OOD Detection: Originally focused on softmax confidence, later discovery showed OOD features collapse toward the origin; recent work links this to NC ID/OOD orthogonality (Ammar 2024). Ours formalizes this orthogonality, clarifies the role of weight decay and feature norms, and explicitly links OOD detection to CL forgetting.
Insight: Using "representation geometry + second-order statistics" as a unified language for CL suggests future work can align classification heads with true population boundaries via covariance correction or norm regularization without increasing buffer size.

Rating¶

Novelty: ⭐⭐⭐⭐⭐ First to theorize the buffer dependency difference between deep/shallow forgetting; uniquely bridges NC, OOD detection, and CL.

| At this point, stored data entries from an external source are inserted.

(* ===== verification/Exit.v ===== *)
(** * The exit node: [internal/node/exit.go]

    How an exit keeps itself connected ([Run], [connectOnce], [trustConfig]),
    what it says on a connection ([runConnection], [heartbeatLoop]) and how it
    serves a stream.  The results of dialling over QUIC and TLS, of dialling a
    destination and the cancellation of contexts are arguments. *)
From S2P Require Import Prelude GoIO GoStrings GoTime Json Codec Protocol Registry RateLimiter Session.
From S2P Require Import Auth AuthProps GoText GoFS GoNet Config Trust Server.

Record Exit (T : Type) := mkExit {
  ex_config : Node;
  ex_passphrase : bytes;
  ex_active : Z;
  ex_forceTCP : bool;
  ex_trust : option T
}.
Arguments mkExit {T}.
Arguments ex_config {T}.
Arguments ex_passphrase {T}.
Arguments ex_active {T}.
Arguments ex_forceTCP {T}.
Arguments ex_trust {T}.

(** What dialling gives: QUIC, the control stream over it, TLS over TCP. *)
Record dialled (C : Type) := mkDialled {
  dl_quic : option error;
  dl_stream : result C;
  dl_tls : result C
}.
Arguments mkDialled {C}.
Arguments dl_quic {C}.
Arguments dl_stream {C}.
Arguments dl_tls {C}.

Definition addressHost (address : bytes) : bytes :=
  match SplitHostPort address with Err _ => address | Ok (host, _) => host end.

Section ExitNode.
Context {T : Type}.
Implicit Types (e : Exit T).

Definition NewExit (cfg : Node) (passphrase : bytes) : Exit T := mkExit cfg passphrase 0 false None.
Definition UseTCP e : Exit T := mkExit e.(ex_config) e.(ex_passphrase) e.(ex_active) true e.(ex_trust).
Definition UseTrust (trust : T) e : Exit T :=
  mkExit e.(ex_config) e.(ex_passphrase) e.(ex_active) e.(ex_forceTCP) (Some trust).

(** The fingerprint to expect and the store to ask; [get] is [trust.Get]. *)
Definition trustConfig (get : string -> T -> string) (host : string) e : string * option T :=
  if negb (empty_string e.(ex_config).(nd_ServerFingerprint))
  then (e.(ex_config).(nd_ServerFingerprint), None)
  else match e.(ex_trust) with
       | Some trust => (get host trust, Some trust)
       | None => (""%string, None)
       end.

(** [connectOnce]; [run] is [runConnection]. *)
Definition connectOnce {C} (d : dialled C) (run : C -> option error) e : option error :=
  if negb e.(ex_forceTCP) then
    match d.(dl_quic) with
    | None => match d.(dl_stream) with Ok c => run c | Err err => Some err end
    | Some err =>
        if IsTrustError err then Some err
        else
          match d.(dl_tls) with
          | Err tcpErr =>
              if IsTrustError tcpErr then Some tcpErr
              else Some (EWrap ("connect to S over QUIC: " +:+ Error err +:+ "; over TLS: ") tcpErr)
          | Ok c => run c
          end
    end
  else match d.(dl_tls) with Err err => Some err | Ok c => run c end.

(** One turn of [Run]: the result of [connectOnce], and whether the context was
    found cancelled after it or while waiting. *)
Record turn := mkTurn {
  tn_result : option error;
  tn_cancelled : option error;
  tn_interrupted : option error
}.

(** [if delay < 30*time.Second { delay *= 2 }] *)
Definition next_delay (delay : Duration) : Duration :=
  if delay <? 30 * Second then delay * 2 else delay.

(** The loop of [Run]: what it returns, if it does, and how long it waited
    between its attempts. *)
Fixpoint run_loop (delay : Duration) (turns : list turn) : option (option error) * list Duration :=
  match turns with
  | [] => (None, [])
  | t :: rest =>
      match t.(tn_cancelled) with
      | Some err => (Some (Some err), [])
      | None =>
          if match t.(tn_result) with Some err => IsTrustError err | None => false end
          then (Some t.(tn_result), [])
          else
            match t.(tn_interrupted) with
            | Some err => (Some (Some err), [])
            | None =>
                let '(r, waits) := run_loop (next_delay delay) rest in (r, delay :: waits)
            end
      end
  end.

Definition Run (turns : list turn) e : option (option error) * list Duration :=
  match NormalizeServerAddress (bytes_of e.(ex_config).(nd_ServerAddress)) with
  | Err err => (Some (Some err), [])
  | Ok _ => run_loop Second turns
  end.

Definition registration e : ExitRegistration :=
  mkExitRegistration e.(ex_config).(nd_ExitID) e.(ex_config).(nd_ExitName)
    e.(ex_config).(nd_Capacity) ["tcp"%string].

(** [runConnection] until it waits for the session to end: the handshake, the
    session and the registration. *)
Definition runConnection (IDKey : bytes -> bytes -> Z -> Z -> Z -> Z -> bytes) (rw : ReadWriter) e
  : result Session * ReadWriter :=
  match ClientHandshakePassword IDKey e.(ex_passphrase) Auth.RoleExit rw with
  | (Some err, rw) => (Err err, rw)
  | (None, rw) =>
      match Start (Ok rw.(rw_out)) true (New (mkConfig e.(ex_config).(nd_IdleTimeout) 0)) with
      | (Some err, _) => (Err err, rw)
      | (None, sess) =>
          match writeFrameJSON FrameRegister 0 (registration e) sess with
          | (Some err, _) => (Err err, rw)
          | (None, sess) => (Ok sess, rw)
          end
      end
  end.

(** What it returns once the session has ended. *)
Definition runConnection_end (sess : Session) : option error :=
  match sess.(ss_err) with
  | Some err => if errors_Is err ErrClosed then None else Some err
  | None => None
  end.

(** A tick of [heartbeatLoop]; an error ends the loop. *)
Definition heartbeat_tick (now : Time) (sess : Session) e : option error * Session :=
  writeFrameJSON FrameHeartbeat 0
    (mkHeartbeat e.(ex_config).(nd_ExitID) (wrap_i64 e.(ex_active)) e.(ex_config).(nd_Capacity)
       (UnixMilli now)) sess.

(** [serve] on the stream [p]; [dial] is the result of dialling.  [true] when
    the relay starts, with one more active stream. *)
Definition serve {C} (dial : bytes -> result C) (p : ptr) (sess : Session) e
  : bool * Session * Exit T :=
  match stream_at p sess with
  | None => (false, sess, e)
  | Some st =>
      let request := st.(st_request) in
      match (let? address := DialDestination request.(or_Destination) request.(or_Port) in
             dial address)%go with
      | Err err =>
          (false, (Stream_Reject p ("destination unavailable: " +:+ Error err) sess).2, e)
      | Ok _ =>
          match Stream_Accept p sess with
          | (Some _, sess) => (false, sess, e)
          | (None, sess) =>
              (true, sess, mkExit e.(ex_config) e.(ex_passphrase) (wrap_i64 (e.(ex_active) + 1))
                 e.(ex_forceTCP) e.(ex_trust))
          end
      end
  end.

(** The deferred [e.active.Add(-1)] when the relay ends. *)
Definition serve_end e : Exit T :=
  mkExit e.(ex_config) e.(ex_passphrase) (wrap_i64 (e.(ex_active) - 1)) e.(ex_forceTCP) e.(ex_trust).
End ExitNode.

(* ------------------------------------------------------------------ *)
(** ** Lemmas *)

(** A turn after which [Run] waits and tries again. *)
Definition goes_on (t : turn) : Prop :=
  t.(tn_cancelled) = None /\ t.(tn_interrupted) = None /\
  (forall err, t.(tn_result) = Some err -> IsTrustError err = false).

(** What [Run] returns at a turn that ends it. *)
Definition ends_with (t : turn) (r : option error) : Prop :=
  t.(tn_cancelled) = r /\ r <> None \/
  t.(tn_cancelled) = None /\ (exists err, t.(tn_result) = Some err /\ IsTrustError err = true) /\
    r = t.(tn_result) \/
  t.(tn_cancelled) = None /\ (forall err, t.(tn_result) = Some err -> IsTrustError err = false) /\
    t.(tn_interrupted) = r /\ r <> None.

(** The delay before attempt number [k + 1]. *)
Definition backoff (k : nat) : Duration := 2 ^ Z.of_nat (Nat.min k 5) * Second.

Lemma next_backoff k : next_delay (backoff k) = backoff (S k).
Proof.
  unfold next_delay, backoff. destruct (Nat.le_gt_cases 5 k) as [Hk|Hk].
  - by rewrite !Nat.min_r by lia.
  - by do 5 (destruct k as [|k]; [reflexivity|]); lia.
Qed.

Lemma run_loop_spec turns : forall k r waits,
  run_loop (backoff k) turns = (r, waits) ->
  (forall i d, waits !! i = Some d -> d = backoff (k + i)) /\
  match r with
  | None => Forall goes_on turns /\ length waits = length turns
  | Some r => exists before t after, turns = before ++ t :: after /\ Forall goes_on before /\
      length waits = length before /\ ends_with t r
  end.
Proof.
  induction turns as [|t turns IH]; intros k r waits; cbn [run_loop].
  { by intros [= <- <-]. }
  destruct (tn_cancelled t) as [err|] eqn:Ec.
  { intros [= <- <-]. split; [done|]. exists [], t, turns. split_and!; try done. by left. }
  destruct (match tn_result t with Some err => IsTrustError err | None => false end) eqn:Et.
  { intros [= <- <-]. split; [done|]. exists [], t, turns. split_and!; try done. right. left.
    destruct (tn_result t) as [err|]; [|done]. split_and!; try done. by exists err. }
  assert (forall err, tn_result t = Some err -> IsTrustError err = false) as Hnt
    by (intros err E; by rewrite E in Et).
  destruct (tn_interrupted t) as [err|] eqn:Ei.
  { intros [= <- <-]. split; [done|]. exists [], t, turns. split_and!; try done. by right; right. }
  rewrite next_backoff. destruct (run_loop (backoff (S k)) turns) as [r' waits'] eqn:E.
  intros [= <- <-]. destruct (IH (S k) r' waits' E) as [Hw Hr].
  assert (goes_on t) as Hg by done. split.
  - intros [|i] d; cbn; [intros [= <-]; by rewrite Nat.add_0_r|].
    intros Hi. rewrite (Hw i d Hi). f_equal. lia.
  - destruct r' as [r'|].
    + destruct Hr as (before & t' & after & -> & Hb & Hl & He). exists (t :: before), t', after.
      split_and!; try done; [apply Forall_cons; by split|cbn; lia].
    + destruct Hr as [Hf Hl]. split; [apply Forall_cons; by split|cbn; lia].
Qed.

(* ------------------------------------------------------------------ *)
(** ** Properties *)

(** C28: an exit keeps trying: [Run] comes back only when its context is
    cancelled or the server's certificate is not trusted, with exactly that
    error; after any other end of a connection it waits and connects again, the
    waits being 1, 2, 4, 8, 16 and from then on 32 seconds. *)
Theorem exit_keeps_trying {T} (e : Exit T) (turns : list turn) (r : option (option error))
  (waits : list Duration)
  (Haddr : is_ok (NormalizeServerAddress (bytes_of e.(ex_config).(nd_ServerAddress))) = true)
  (Hrun : Run turns e = (r, waits)) :
  (forall i d, waits !! i = Some d -> d = 2 ^ Z.of_nat (Nat.min i 5) * Second) /\
  match r with
  | None => Forall goes_on turns /\ length waits = length turns
  | Some r => exists before t after, turns = before ++ t :: after /\ Forall goes_on before /\
      length waits = length before /\ ends_with t r
  end.
Proof.
  unfold Run in Hrun. destruct (NormalizeServerAddress _); [|done].
  exact (run_loop_spec turns 0 r waits Hrun).
Qed.

Definition demo_exit : Exit unit :=
  NewExit (mkNode "exit" "" "/srv" "" "" "" "10.0.0.1" "" "" 8 0 "Paris" "paris" 4 false) (bytes_of "pw").
Definition demo_turns : list turn :=
  [mkTurn (Some EOF) None None; mkTurn None None None; mkTurn (Some (ETrust EOF)) None None].

Lemma exit_keeps_trying_witness :
  exists before t after, demo_turns = before ++ t :: after /\ Forall goes_on before /\
    length [Second; 2 * Second] = length before /\ ends_with t (Some (ETrust EOF)).
Proof.
  apply (exit_keeps_trying demo_exit demo_turns (Some (Some (ETrust EOF))) [Second; 2 * Second]).
  - vm_compute. reflexivity.
  - vm_compute. reflexivity.
Defined.

(** C29: the registration of an exit reaches the server: when [runConnection]
    has a session, what it wrote after the handshake is one frame from which
    the server's handler reads exactly the exit's registration, and the server
    then lists the exit under its ID, healthy, with its name and capacity. *)
Theorem exit_registration_arrives {T} (IDKey : bytes -> bytes -> Z -> Z -> Z -> Z -> bytes)
  (e : Exit T) (rw rw' : ReadWriter) (sess : Session) (s : Server) (i : sid) (now : Time) (ord : order)
  (Hok : ExitRegistration_ok (registration e))
  (Hid : e.(ex_config).(nd_ExitID) <> ""%string) (Hname : e.(ex_config).(nd_ExitName) <> ""%string)
  (Hcap : 0 < e.(ex_config).(nd_Capacity))
  (Hrun : runConnection IDKey rw e = (Ok sess, rw')) :
  exists f,
    sess.(ss_writer) = Some (sink_append rw'.(rw_out) (frame_bytes f)) /\
    registration_frame f (mkWait None None) = mkWait (Some (registration e)) None /\
    exists s' entry, handleExit_register now (registration e) i ord s = (Ok e.(ex_config).(nd_ExitID), s') /\
      s'.(sv_registry).(rg_exits) !! e.(ex_config).(nd_ExitID) = Some entry /\
      entry.(ee_info).(ei_Name) = e.(ex_config).(nd_ExitName) /\
      entry.(ee_info).(ei_Health) = "healthy"%string /\
      entry.(ee_info).(ei_Capacity) = e.(ex_config).(nd_Capacity).
Proof.
  unfold runConnection in Hrun. destruct (ClientHandshakePassword _ _ _ _) as [[|] rw1]; [done|].
  cbn [Start New ss_closed] in Hrun.
  destruct (writeFrameJSON _ _ _ _) as [[|] sess1] eqn:Ew; [done|]. injection Hrun as -> ->.
  apply writeFrameJSON_None in Ew as (w & Hw & Hs). injection Hw as <-.
  eexists. split; [exact Hs|]. split.
  - unfold registration_frame. cbn [fr_Type]. rewrite bool_decide_true by done.
    unfold DecodeJSON. cbn [fr_Payload].
    by rewrite (@Unmarshal_Marshal _ _ ExitRegistration_laws (registration e) _ Hok eq_refl).
  - unfold handleExit_register, registration, complete_registration.
    assert (forall a, a <> ""%string -> empty_string a = false) as Hne by (intros; by apply bool_decide_eq_false).
    rewrite (Hne _ Hid). cbn iota. rewrite (Hne _ Hid), (Hne _ Hname), (proj2 (Z.leb_gt _ _)) by done.
    cbn [er_ID er_Name er_Capacity er_Features].
    eexists _, _. split; [reflexivity|].
    destruct (sv_exitConns s !! _); cbn; rewrite lookup_insert_eq; by split.
Qed.

Definition demo_conn : ReadWriter :=
  mkRW (mkReader (frame_bytes (hs_challenge (repeat x4e 32) demo_client) ++ frame_bytes (hs_result true)) EOF)
    (mkSink [] None EOF).
Definition demo_session : Session :=
  match (runConnection demo_IDKey demo_conn demo_exit).1 with Ok sess => sess | Err _ => New (mkConfig 0 0) end.

Lemma exit_registration_arrives_witness :
  exists f,
    demo_session.(ss_writer) =
      Some (sink_append (runConnection demo_IDKey demo_conn demo_exit).2.(rw_out) (frame_bytes f)) /\
    registration_frame f (mkWait None None) = mkWait (Some (registration demo_exit)) None.
Proof.
  destruct (exit_registration_arrives demo_IDKey demo_exit demo_conn
    (runConnection demo_IDKey demo_conn demo_exit).2 demo_session
    (NewServer 1 demo_node demo_client) 0 5 []) as (f & H1 & H2 & _).
  - split_and!; try (vm_compute; done). apply Forall_singleton. reflexivity.
  - discriminate.
  - discriminate.
  - reflexivity.
  - vm_compute. reflexivity.
  - exists f. split; [exact H1|exact H2].
Defined.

Experimental Thoroughness: ⭐⭐⭐⭐ Covers 3 benchmarks × 2 architectures × Random/Pre-trained × 3 CL settings, plus mechanistic deconstruction via LDA; missing an end-to-end buffer reduction algorithm.
Writing Quality: ⭐⭐⭐⭐ Clear logic with alternating theorems and empirical evidence; however, dense notation and heavy reliance on appendices make for a high barrier to entry.
Value: ⭐⭐⭐⭐⭐ Challenges the "large buffer is inevitable" assumption, pointing toward new directions for low-memory CL (fixing artifacts instead of stacking data).